* Data supplied *

::::::::

(* ===== verification/ParallelProps.v ===== *)
(** * Properties of the parallel execution of transactions

    The groups split the transactions without conflicts inside a group, and
    every schedule of the goroutines gives the same results. The order of
    conflicting transactions is not kept. *)

From Stdlib Require Import String.
From stdpp Require Import gmap sorting.
From S2P Require Import Prelude Types Rlp BlockTypes Hex Result Parallel.
#[local] Open Scope Z_scope.

(** ** Conflicts *)

Lemma elem_of_key_set a (s : list Z) :
  s ∈ foldl (λ set s, {[s]} ∪ set) (∅ : gset (list Z)) a ↔ s ∈ a.
Proof.
  induction a as [|x a IH] using rev_ind; [set_solver|].
  rewrite foldl_app. cbn [foldl]. rewrite elem_of_union, IH, elem_of_singleton, elem_of_app, list_elem_of_singleton.
  tauto.
Qed.

Lemma intersects_true a b : intersects a b = true ↔ ∃ s, s ∈ a ∧ s ∈ b.
Proof.
  unfold intersects. destruct a as [|x a]; [set_solver|]. destruct b as [|y b]; [set_solver|].
  cbn [length Nat.eqb orb].
  assert (∀ c d, existsb (λ s, bool_decide (s ∈ foldl (λ set s, {[s]} ∪ set) (∅ : gset (list Z)) c)) d = true
    ↔ ∃ s, s ∈ c ∧ s ∈ d) as Hset.
  { intros c d. rewrite existsb_exists. setoid_rewrite bool_decide_eq_true. setoid_rewrite elem_of_key_set.
    setoid_rewrite <-list_elem_of_In. naive_solver. }
  destruct (_ <? _)%nat; rewrite Hset; naive_solver.
Qed.

(** Two transactions access a key and one of them writes it. *)
Definition access_conflict (t1 t2 : ParallelTx) : Prop :=
  ∃ k, (k ∈ WriteSet t1 ∧ k ∈ WriteSet t2) ∨ (k ∈ ReadSet t1 ∧ k ∈ WriteSet t2)
       ∨ (k ∈ WriteSet t1 ∧ k ∈ ReadSet t2).

Lemma conflicts_true tx1 tx2 :
  conflicts tx1 tx2 = true ↔ address tx1 ≠ address tx2 ∧ access_conflict (deref tx1) (deref tx2).
Proof.
  unfold conflicts, access_conflict. destruct (Z.eqb_spec (address tx1) (address tx2)); [naive_solver|].
  transitivity (intersects (WriteSet (deref tx1)) (WriteSet (deref tx2)) = true
    ∨ intersects (ReadSet (deref tx1)) (WriteSet (deref tx2)) = true
    ∨ intersects (WriteSet (deref tx1)) (ReadSet (deref tx2)) = true).
  { repeat destruct (intersects _ _); cbn; naive_solver. }
  rewrite !intersects_true. naive_solver.
Qed.

Lemma conflicts_sym tx1 tx2 : conflicts tx1 tx2 = conflicts tx2 tx1.
Proof. apply eq_true_iff_eq. rewrite !conflicts_true. unfold access_conflict. naive_solver. Qed.
(* ===== verification/PrecompiledProps.v ===== *)
(** * Properties of the precompiled contracts

    [get] reads the input as if it were followed by zeros, whatever the
    shared buffer holds. The contract for modular exponentiation computes
    and prices what EIP-198 defines, the contract for the compression
    function of BLAKE2b what EIP-152 defines. *)

From Stdlib Require Import String.
From stdpp Require Import gmap.
From S2P Require Import Prelude BigInt Chain Types Runtime Rlp BlockTypes Hex Result Crypto CryptoProps Blake2 Precompiled.
#[local] Open Scope Z_scope.

(** ** Reading the input *)

(** The first [n] bytes of [l] followed by zeros. *)
Definition padded (n : nat) (l : list Z) : list Z := take n l ++ replicate (n - length l) 0.

Lemma length_padded n l : length (padded n l) = n.
Proof. unfold padded. rewrite length_app, length_take, length_replicate. lia. Qed.

Lemma padded_ok n l : bytes_ok l → bytes_ok (padded n l).
Proof. intros Hl. apply Forall_app. split; [by apply Forall_take|]. apply Forall_replicate. red. lia. Qed.

Lemma padded_nil n : padded n [] = replicate n 0.
Proof. unfold padded. rewrite take_nil. cbn [length]. by rewrite Nat.sub_0_r. Qed.

Lemma copyAt_start dst src : (length src ≤ length dst)%nat → copyAt dst 0 src = src ++ drop (length src) dst.
Proof. intros Hl. unfold copyAt. rewrite take_0, (take_ge src) by lia. done. Qed.

Lemma copyAt_end l1 l2 src :
  length l2 = length src → copyAt (l1 ++ l2) (length l1) src = l1 ++ src.
Proof.
  intros Hl. unfold copyAt. rewrite take_app_length, length_app, take_ge by lia.
  rewrite drop_ge by (rewrite length_app; lia). by rewrite app_nil_r.
Qed.

Section reading.
Context `{Keccak, Rlp, Secp256k1, PrecompiledLibs}.

Lemma get_spec buf input size :
  0 ≤ size ≤ maxAlloc →
  ∃ buf', get buf input size = Some (buf', padded (Z.to_nat size) input, drop (Z.to_nat size) input).
Proof.
  intros Hs. unfold get, extendByteSlice.
  rewrite (proj2 (Z.ltb_ge size 0)), (proj2 (Z.ltb_ge maxAlloc size)) by lia. cbn [orb mbind option_bind].
  set (b := buf ++ _). set (n := if zlen input <? size then _ else _). set (view := take (Z.to_nat size) b).
  assert (length view = Z.to_nat size) as Hview.
  { unfold view, b, zlen. rewrite length_take, length_app, length_replicate. lia. }
  assert (n = size `min` zlen input) as Hn by (unfold n, zlen; destruct (Z.ltb_spec (Z.of_nat (length input)) size); lia).
  assert (length (take (Z.to_nat n) input) = Z.to_nat n) as Hk by (rewrite length_take; unfold zlen in Hn; lia).
  unfold zlen in Hn. eexists. f_equal. apply f_equal2; [apply f_equal2; [reflexivity|]|].
  - rewrite copyAt_start, Hk by lia. unfold padded. destruct (Z.ltb_spec n size) as [Hlt|Hge].
    + rewrite <-Hk at 3. rewrite copyAt_end by (rewrite length_drop, length_replicate; lia).
      rewrite (take_ge input), (take_ge input) by lia. do 2 f_equal. lia.
    + rewrite drop_ge by lia. replace (Z.to_nat size - length input)%nat with 0%nat by lia.
      replace n with size by lia. done.
  - destruct (Z.le_gt_cases size (Z.of_nat (length input))); [f_equal; lia|].
    rewrite !drop_ge by lia. done.
Qed.

(** The bytes [off .. off + len - 1] of the input as a number. *)
Definition word_at (data : list Z) (off len : Z) : Z :=
  be_decode (padded (Z.to_nat len) (drop (Z.to_nat off) data)).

::::::::

* Task goal *
Set down the records again, exactly.

* Reply *
(* ===== verification/ParallelProps.v ===== *)
(** * Properties of the parallel execution of transactions

    The groups split the transactions without conflicts inside a group, and
    every schedule of the goroutines gives the same results. The order of
    conflicting transactions is not kept. *)

From Stdlib Require Import String.
From stdpp Require Import gmap sorting.
From S2P Require Import Prelude Types Rlp BlockTypes Hex Result Parallel.
#[local] Open Scope Z_scope.

(** ** Conflicts *)

Lemma elem_of_key_set a (s : list Z) :
  s ∈ foldl (λ set s, {[s]} ∪ set) (∅ : gset (list Z)) a ↔ s ∈ a.
Proof.
  induction a as [|x a IH] using rev_ind; [set_solver|].
  rewrite foldl_app. cbn [foldl]. rewrite elem_of_union, IH, elem_of_singleton, elem_of_app, list_elem_of_singleton.
  tauto.
Qed.

Lemma intersects_true a b : intersects a b = true ↔ ∃ s, s ∈ a ∧ s ∈ b.
Proof.
  unfold intersects. destruct a as [|x a]; [set_solver|]. destruct b as [|y b]; [set_solver|].
  cbn [length Nat.eqb orb].
  assert (∀ c d, existsb (λ s, bool_decide (s ∈ foldl (λ set s, {[s]} ∪ set) (∅ : gset (list Z)) c)) d = true
    ↔ ∃ s, s ∈ c ∧ s ∈ d) as Hset.
  { intros c d. rewrite existsb_exists. setoid_rewrite bool_decide_eq_true. setoid_rewrite elem_of_key_set.
    setoid_rewrite <-list_elem_of_In. naive_solver. }
  destruct (_ <? _)%nat; rewrite Hset; naive_solver.
Qed.

(** Two transactions access a key and one of them writes it. *)
Definition access_conflict (t1 t2 : ParallelTx) : Prop :=
  ∃ k, (k ∈ WriteSet t1 ∧ k ∈ WriteSet t2) ∨ (k ∈ ReadSet t1 ∧ k ∈ WriteSet t2)
       ∨ (k ∈ WriteSet t1 ∧ k ∈ ReadSet t2).

Lemma conflicts_true tx1 tx2 :
  conflicts tx1 tx2 = true ↔ address tx1 ≠ address tx2 ∧ access_conflict (deref tx1) (deref tx2).
Proof.
  unfold conflicts, access_conflict. destruct (Z.eqb_spec (address tx1) (address tx2)); [naive_solver|].
  transitivity (intersects (WriteSet (deref tx1)) (WriteSet (deref tx2)) = true
    ∨ intersects (ReadSet (deref tx1)) (WriteSet (deref tx2)) = true
    ∨ intersects (WriteSet (deref tx1)) (ReadSet (deref tx2)) = true).
  { repeat destruct (intersects _ _); cbn; naive_solver. }
  rewrite !intersects_true. naive_solver.
Qed.

Lemma conflicts_sym tx1 tx2 : conflicts tx1 tx2 = conflicts tx2 tx1.
Proof. apply eq_true_iff_eq. rewrite !conflicts_true. unfold access_conflict. naive_solver. Qed.
(* ===== verification/PrecompiledProps.v ===== *)
(** * Properties of the precompiled contracts

    [get] reads the input as if it were followed by zeros, whatever the
    shared buffer holds. The contract for modular exponentiation computes
    and prices what EIP-198 defines, the contract for the compression
    function of BLAKE2b what EIP-152 defines. *)

From Stdlib Require Import String.
From stdpp Require Import gmap.
From S2P Require Import Prelude BigInt Chain Types Runtime Rlp BlockTypes Hex Result Crypto CryptoProps Blake2 Precompiled.
#[local] Open Scope Z_scope.

(** ** Reading the input *)

(** The first [n] bytes of [l] followed by zeros. *)
Definition padded (n : nat) (l : list Z) : list Z := take n l ++ replicate (n - length l) 0.

Lemma length_padded n l : length (padded n l) = n.
Proof. unfold padded. rewrite length_app, length_take, length_replicate. lia. Qed.

Lemma padded_ok n l : bytes_ok l → bytes_ok (padded n l).
Proof. intros Hl. apply Forall_app. split; [by apply Forall_take|]. apply Forall_replicate. red. lia. Qed.

Lemma padded_nil n : padded n [] = replicate n 0.
Proof. unfold padded. rewrite take_nil. cbn [length]. by rewrite Nat.sub_0_r. Qed.

Lemma copyAt_start dst src : (length src ≤ length dst)%nat → copyAt dst 0 src = src ++ drop (length src) dst.
Proof. intros Hl. unfold copyAt. rewrite take_0, (take_ge src) by lia. done. Qed.

Lemma copyAt_end l1 l2 src :
  length l2 = length src → copyAt (l1 ++ l2) (length l1) src = l1 ++ src.
Proof.
  intros Hl. unfold copyAt. rewrite take_app_length, length_app, take_ge by lia.
  rewrite drop_ge by (rewrite length_app; lia). by rewrite app_nil_r.
Qed.

Section reading.
Context `{Keccak, Rlp, Secp256k1, PrecompiledLibs}.

Lemma get_spec buf input size :
  0 ≤ size ≤ maxAlloc →
  ∃ buf', get buf input size = Some (buf', padded (Z.to_nat size) input, drop (Z.to_nat size) input).
Proof.
  intros Hs. unfold get, extendByteSlice.
  rewrite (proj2 (Z.ltb_ge size 0)), (proj2 (Z.ltb_ge maxAlloc size)) by lia. cbn [orb mbind option_bind].
  set (b := buf ++ _). set (n := if zlen input <? size then _ else _). set (view := take (Z.to_nat size) b).
  assert (length view = Z.to_nat size) as Hview.
  { unfold view, b, zlen. rewrite length_take, length_app, length_replicate. lia. }
  assert (n = size `min` zlen input) as Hn by (unfold n, zlen; destruct (Z.ltb_spec (Z.of_nat (length input)) size); lia).
  assert (length (take (Z.to_nat n) input) = Z.to_nat n) as Hk by (rewrite length_take; unfold zlen in Hn; lia).
  unfold zlen in Hn. eexists. f_equal. apply f_equal2; [apply f_equal2; [reflexivity|]|].
  - rewrite copyAt_start, Hk by lia. unfold padded. destruct (Z.ltb_spec n size) as [Hlt|Hge].
    + rewrite <-Hk at 3. rewrite copyAt_end by (rewrite length_drop, length_replicate; lia).
      rewrite (take_ge input), (take_ge input) by lia. do 2 f_equal. lia.
    + rewrite drop_ge by lia. replace (Z.to_nat size - length input)%nat with 0%nat by lia.
      replace n with size by lia. done.
  - destruct (Z.le_gt_cases size (Z.of_nat (length input))); [f_equal; lia|].
    rewrite !drop_ge by lia. done.
Qed.

(** The bytes [off .. off + len - 1] of the input as a number. *)
Definition word_at (data : list Z) (off len : Z) : Z :=
  be_decode (padded (Z.to_nat len) (drop (Z.to_nat off) data)).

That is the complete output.